*** Supplied data Section Begins ***
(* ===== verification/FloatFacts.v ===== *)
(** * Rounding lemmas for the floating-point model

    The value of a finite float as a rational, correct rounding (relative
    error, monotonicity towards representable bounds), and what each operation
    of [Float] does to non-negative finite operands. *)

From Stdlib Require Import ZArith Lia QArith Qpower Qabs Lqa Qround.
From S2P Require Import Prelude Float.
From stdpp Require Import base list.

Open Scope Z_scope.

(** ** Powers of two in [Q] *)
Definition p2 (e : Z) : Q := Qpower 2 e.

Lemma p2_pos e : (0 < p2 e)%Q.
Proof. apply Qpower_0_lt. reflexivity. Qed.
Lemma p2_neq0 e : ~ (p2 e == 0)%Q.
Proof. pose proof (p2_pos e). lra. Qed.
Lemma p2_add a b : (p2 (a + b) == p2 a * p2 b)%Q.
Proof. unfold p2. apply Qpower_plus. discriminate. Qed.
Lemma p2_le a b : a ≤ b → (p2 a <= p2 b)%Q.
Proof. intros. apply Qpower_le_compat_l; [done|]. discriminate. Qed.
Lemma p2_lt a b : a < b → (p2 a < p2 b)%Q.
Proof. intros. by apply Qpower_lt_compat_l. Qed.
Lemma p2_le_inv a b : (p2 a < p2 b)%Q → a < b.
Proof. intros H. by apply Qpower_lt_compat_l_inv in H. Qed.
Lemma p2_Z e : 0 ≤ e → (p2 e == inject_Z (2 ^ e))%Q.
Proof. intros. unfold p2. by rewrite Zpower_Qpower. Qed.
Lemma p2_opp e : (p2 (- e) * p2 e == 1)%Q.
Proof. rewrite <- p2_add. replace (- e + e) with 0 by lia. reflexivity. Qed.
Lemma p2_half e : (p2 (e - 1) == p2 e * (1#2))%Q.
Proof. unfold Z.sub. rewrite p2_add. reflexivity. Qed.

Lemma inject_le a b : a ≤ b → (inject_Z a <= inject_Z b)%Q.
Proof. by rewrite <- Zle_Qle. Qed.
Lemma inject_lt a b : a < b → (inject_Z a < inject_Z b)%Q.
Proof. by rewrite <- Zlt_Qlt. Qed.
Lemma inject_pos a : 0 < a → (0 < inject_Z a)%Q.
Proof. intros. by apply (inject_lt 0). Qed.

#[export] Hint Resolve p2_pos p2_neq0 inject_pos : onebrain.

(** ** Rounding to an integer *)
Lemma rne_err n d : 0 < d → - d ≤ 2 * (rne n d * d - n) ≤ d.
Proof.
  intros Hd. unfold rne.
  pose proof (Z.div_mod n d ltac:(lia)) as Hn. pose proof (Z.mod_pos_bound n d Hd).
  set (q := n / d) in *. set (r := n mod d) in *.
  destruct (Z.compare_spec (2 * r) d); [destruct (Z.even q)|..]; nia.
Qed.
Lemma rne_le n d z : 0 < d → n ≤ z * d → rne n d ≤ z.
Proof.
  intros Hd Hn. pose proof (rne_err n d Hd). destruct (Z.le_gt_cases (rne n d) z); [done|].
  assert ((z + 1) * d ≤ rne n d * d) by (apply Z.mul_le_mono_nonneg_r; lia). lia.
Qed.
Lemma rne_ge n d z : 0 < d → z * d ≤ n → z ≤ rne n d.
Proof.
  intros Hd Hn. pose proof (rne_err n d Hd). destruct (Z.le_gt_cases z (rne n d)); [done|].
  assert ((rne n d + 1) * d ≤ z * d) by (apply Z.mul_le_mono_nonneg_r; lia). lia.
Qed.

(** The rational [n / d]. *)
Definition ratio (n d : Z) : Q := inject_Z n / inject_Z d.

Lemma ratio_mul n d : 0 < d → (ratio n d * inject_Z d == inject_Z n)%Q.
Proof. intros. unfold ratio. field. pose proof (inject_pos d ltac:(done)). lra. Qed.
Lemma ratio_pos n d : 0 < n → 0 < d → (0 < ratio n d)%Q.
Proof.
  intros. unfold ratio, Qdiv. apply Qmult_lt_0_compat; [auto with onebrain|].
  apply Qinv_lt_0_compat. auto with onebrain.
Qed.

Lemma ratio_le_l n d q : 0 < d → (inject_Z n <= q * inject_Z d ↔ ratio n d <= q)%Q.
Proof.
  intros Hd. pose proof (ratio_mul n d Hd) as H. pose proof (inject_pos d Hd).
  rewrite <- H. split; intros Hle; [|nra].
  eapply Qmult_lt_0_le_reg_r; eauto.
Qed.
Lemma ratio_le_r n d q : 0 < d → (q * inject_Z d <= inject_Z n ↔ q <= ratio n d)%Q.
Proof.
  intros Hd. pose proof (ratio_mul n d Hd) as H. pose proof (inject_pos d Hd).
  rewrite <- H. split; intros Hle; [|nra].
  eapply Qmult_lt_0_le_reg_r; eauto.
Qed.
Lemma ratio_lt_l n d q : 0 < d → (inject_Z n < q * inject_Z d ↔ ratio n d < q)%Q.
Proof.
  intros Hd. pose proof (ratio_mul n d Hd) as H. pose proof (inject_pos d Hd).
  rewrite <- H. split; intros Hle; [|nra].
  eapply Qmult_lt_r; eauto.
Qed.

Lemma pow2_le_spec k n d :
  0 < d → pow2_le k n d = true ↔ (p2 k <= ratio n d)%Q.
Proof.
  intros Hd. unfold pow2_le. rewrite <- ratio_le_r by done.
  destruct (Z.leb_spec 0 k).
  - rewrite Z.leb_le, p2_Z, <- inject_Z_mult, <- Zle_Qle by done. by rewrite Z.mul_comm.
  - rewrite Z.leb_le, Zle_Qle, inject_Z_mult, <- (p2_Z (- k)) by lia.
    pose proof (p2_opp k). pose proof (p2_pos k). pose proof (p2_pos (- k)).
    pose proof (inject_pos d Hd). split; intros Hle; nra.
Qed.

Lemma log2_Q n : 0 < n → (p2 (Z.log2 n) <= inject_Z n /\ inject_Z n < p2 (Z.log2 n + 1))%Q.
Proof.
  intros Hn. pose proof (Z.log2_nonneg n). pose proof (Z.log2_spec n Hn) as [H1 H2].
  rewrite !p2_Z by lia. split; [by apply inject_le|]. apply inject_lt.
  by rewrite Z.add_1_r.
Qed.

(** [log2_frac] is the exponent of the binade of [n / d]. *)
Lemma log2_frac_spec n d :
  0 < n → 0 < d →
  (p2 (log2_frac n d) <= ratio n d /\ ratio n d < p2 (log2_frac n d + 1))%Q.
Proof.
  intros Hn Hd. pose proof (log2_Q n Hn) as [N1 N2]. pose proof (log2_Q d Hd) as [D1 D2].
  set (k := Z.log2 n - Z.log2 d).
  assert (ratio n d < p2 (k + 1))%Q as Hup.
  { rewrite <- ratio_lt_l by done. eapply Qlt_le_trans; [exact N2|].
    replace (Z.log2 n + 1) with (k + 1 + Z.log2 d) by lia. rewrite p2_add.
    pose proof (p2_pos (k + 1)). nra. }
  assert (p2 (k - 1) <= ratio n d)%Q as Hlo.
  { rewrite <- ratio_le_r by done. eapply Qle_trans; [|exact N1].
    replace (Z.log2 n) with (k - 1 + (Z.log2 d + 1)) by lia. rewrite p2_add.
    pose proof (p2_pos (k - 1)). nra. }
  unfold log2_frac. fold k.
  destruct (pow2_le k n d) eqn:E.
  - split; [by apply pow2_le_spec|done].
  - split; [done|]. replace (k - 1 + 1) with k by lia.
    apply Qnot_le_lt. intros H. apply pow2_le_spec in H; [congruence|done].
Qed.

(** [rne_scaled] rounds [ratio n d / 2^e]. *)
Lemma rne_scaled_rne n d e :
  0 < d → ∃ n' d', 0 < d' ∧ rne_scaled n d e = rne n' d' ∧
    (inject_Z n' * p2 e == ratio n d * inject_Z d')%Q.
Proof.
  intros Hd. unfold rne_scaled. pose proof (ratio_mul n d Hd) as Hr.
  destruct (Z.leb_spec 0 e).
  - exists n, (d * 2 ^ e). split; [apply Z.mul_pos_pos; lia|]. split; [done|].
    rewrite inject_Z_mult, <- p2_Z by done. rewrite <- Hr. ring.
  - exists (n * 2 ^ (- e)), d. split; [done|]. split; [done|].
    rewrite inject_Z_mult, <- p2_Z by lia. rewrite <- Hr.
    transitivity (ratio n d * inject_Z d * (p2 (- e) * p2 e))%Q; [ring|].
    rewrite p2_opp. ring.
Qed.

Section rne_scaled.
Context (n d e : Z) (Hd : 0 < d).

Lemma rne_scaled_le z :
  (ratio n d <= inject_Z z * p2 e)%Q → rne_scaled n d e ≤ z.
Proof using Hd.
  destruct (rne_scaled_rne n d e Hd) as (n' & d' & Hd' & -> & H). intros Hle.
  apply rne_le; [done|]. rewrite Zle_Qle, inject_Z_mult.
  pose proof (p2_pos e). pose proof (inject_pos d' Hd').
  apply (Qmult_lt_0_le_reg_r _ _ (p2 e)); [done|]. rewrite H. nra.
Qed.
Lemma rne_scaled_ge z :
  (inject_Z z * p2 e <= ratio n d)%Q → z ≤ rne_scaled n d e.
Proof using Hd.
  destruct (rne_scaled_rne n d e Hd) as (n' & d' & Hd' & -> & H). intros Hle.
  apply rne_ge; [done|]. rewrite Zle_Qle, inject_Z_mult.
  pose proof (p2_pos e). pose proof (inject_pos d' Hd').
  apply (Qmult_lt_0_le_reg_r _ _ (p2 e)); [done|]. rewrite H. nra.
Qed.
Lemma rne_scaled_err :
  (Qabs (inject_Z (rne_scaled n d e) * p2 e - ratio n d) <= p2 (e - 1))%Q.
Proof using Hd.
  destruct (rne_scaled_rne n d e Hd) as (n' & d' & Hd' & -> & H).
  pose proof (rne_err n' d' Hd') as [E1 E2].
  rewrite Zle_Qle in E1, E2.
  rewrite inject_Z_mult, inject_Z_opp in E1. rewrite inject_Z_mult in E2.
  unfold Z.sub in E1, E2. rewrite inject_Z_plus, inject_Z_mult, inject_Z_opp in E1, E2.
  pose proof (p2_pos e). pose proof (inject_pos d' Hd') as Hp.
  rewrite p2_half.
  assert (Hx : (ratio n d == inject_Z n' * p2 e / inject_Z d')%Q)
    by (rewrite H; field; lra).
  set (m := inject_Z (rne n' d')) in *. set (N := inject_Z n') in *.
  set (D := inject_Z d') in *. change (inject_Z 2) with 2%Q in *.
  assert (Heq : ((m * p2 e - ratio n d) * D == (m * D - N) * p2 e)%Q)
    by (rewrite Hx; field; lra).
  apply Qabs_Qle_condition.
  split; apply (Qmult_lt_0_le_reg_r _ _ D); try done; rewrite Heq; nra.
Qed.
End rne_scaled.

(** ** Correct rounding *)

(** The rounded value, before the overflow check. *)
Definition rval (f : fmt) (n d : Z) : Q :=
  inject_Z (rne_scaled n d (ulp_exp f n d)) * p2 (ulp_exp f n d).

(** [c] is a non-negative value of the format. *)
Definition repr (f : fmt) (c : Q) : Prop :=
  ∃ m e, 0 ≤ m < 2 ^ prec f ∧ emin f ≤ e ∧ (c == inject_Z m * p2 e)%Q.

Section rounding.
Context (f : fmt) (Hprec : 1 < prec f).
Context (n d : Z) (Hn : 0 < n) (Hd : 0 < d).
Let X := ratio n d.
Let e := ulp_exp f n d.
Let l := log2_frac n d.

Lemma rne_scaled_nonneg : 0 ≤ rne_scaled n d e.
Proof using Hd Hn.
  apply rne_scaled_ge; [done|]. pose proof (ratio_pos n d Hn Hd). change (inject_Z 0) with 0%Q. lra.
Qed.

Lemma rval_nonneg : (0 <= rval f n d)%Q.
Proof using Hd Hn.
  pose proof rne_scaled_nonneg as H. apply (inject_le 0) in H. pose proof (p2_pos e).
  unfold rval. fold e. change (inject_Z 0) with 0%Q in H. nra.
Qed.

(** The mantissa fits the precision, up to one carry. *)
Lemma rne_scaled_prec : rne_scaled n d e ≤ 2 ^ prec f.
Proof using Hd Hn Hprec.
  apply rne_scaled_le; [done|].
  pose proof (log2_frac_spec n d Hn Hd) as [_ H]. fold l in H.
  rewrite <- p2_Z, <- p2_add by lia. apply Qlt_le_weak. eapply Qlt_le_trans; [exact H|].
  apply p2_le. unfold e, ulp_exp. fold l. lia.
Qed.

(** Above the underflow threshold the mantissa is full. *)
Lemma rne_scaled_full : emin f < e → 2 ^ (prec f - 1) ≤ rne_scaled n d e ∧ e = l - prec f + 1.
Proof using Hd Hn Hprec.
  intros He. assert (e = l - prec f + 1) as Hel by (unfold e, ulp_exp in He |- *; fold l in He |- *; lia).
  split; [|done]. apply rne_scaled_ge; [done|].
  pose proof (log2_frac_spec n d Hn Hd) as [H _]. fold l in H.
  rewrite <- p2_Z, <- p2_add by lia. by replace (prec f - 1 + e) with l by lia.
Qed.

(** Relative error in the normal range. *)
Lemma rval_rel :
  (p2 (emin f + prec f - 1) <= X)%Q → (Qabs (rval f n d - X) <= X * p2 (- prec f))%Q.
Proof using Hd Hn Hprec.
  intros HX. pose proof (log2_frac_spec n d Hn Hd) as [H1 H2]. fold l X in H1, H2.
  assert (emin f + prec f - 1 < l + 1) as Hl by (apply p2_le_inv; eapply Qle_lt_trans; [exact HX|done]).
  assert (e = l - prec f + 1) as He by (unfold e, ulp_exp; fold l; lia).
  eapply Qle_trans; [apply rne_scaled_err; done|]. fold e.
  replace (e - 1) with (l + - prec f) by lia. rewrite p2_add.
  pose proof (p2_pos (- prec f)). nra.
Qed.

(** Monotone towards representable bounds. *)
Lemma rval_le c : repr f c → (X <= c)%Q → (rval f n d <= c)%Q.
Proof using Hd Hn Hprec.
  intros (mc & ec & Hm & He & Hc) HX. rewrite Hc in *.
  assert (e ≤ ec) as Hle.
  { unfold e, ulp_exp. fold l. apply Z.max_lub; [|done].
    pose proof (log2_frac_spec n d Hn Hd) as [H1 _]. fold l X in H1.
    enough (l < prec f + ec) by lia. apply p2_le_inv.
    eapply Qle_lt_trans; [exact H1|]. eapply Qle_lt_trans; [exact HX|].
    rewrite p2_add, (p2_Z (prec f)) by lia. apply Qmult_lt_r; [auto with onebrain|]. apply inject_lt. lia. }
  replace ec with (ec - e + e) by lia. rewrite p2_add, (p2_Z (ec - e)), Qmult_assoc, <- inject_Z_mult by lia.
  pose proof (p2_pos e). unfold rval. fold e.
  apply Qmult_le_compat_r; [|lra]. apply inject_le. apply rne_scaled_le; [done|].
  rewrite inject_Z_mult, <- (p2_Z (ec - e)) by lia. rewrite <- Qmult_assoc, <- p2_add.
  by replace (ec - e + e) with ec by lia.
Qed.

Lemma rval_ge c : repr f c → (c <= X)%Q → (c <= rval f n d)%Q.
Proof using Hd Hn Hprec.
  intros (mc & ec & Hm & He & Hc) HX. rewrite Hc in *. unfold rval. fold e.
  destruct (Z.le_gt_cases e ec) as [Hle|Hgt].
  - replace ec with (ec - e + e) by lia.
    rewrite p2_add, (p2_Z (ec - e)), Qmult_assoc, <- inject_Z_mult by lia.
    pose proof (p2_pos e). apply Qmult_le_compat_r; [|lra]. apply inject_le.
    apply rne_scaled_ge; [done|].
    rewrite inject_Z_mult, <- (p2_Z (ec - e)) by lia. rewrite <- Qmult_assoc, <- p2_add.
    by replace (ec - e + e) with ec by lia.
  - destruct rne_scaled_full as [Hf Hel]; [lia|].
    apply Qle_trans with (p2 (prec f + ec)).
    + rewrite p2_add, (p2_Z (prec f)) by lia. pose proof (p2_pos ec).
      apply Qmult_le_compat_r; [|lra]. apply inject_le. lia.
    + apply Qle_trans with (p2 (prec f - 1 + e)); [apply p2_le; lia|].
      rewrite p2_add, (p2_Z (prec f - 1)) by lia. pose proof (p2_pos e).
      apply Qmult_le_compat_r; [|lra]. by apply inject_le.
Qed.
*** Supplied data Section Ends ***
_Work task_. Reproduce exactly the section above that begins at the line containing "- exists n, (d" and ends at the line containing "rewrite inject_Z_mult, inject_Z_opp", leaving out all other lines.

_Task answer_.
  - exists n, (d * 2 ^ e). split; [apply Z.mul_pos_pos; lia|]. split; [done|].
    rewrite inject_Z_mult, <- p2_Z by done. rewrite <- Hr. ring.
  - exists (n * 2 ^ (- e)), d. split; [done|]. split; [done|].
    rewrite inject_Z_mult, <- p2_Z by lia. rewrite <- Hr.
    transitivity (ratio n d * inject_Z d * (p2 (- e) * p2 e))%Q; [ring|].
    rewrite p2_opp. ring.
Qed.

Section rne_scaled.
Context (n d e : Z) (Hd : 0 < d).

Lemma rne_scaled_le z :
  (ratio n d <= inject_Z z * p2 e)%Q → rne_scaled n d e ≤ z.
Proof using Hd.
  destruct (rne_scaled_rne n d e Hd) as (n' & d' & Hd' & -> & H). intros Hle.
  apply rne_le; [done|]. rewrite Zle_Qle, inject_Z_mult.
  pose proof (p2_pos e). pose proof (inject_pos d' Hd').
  apply (Qmult_lt_0_le_reg_r _ _ (p2 e)); [done|]. rewrite H. nra.
Qed.
Lemma rne_scaled_ge z :
  (inject_Z z * p2 e <= ratio n d)%Q → z ≤ rne_scaled n d e.
Proof using Hd.
  destruct (rne_scaled_rne n d e Hd) as (n' & d' & Hd' & -> & H). intros Hle.
  apply rne_ge; [done|]. rewrite Zle_Qle, inject_Z_mult.
  pose proof (p2_pos e). pose proof (inject_pos d' Hd').
  apply (Qmult_lt_0_le_reg_r _ _ (p2 e)); [done|]. rewrite H. nra.
Qed.
Lemma rne_scaled_err :
  (Qabs (inject_Z (rne_scaled n d e) * p2 e - ratio n d) <= p2 (e - 1))%Q.
Proof using Hd.
  destruct (rne_scaled_rne n d e Hd) as (n' & d' & Hd' & -> & H).
  pose proof (rne_err n' d' Hd') as [E1 E2].
  rewrite Zle_Qle in E1, E2.
  rewrite inject_Z_mult, inject_Z_opp in E1. rewrite inject_Z_mult in E2.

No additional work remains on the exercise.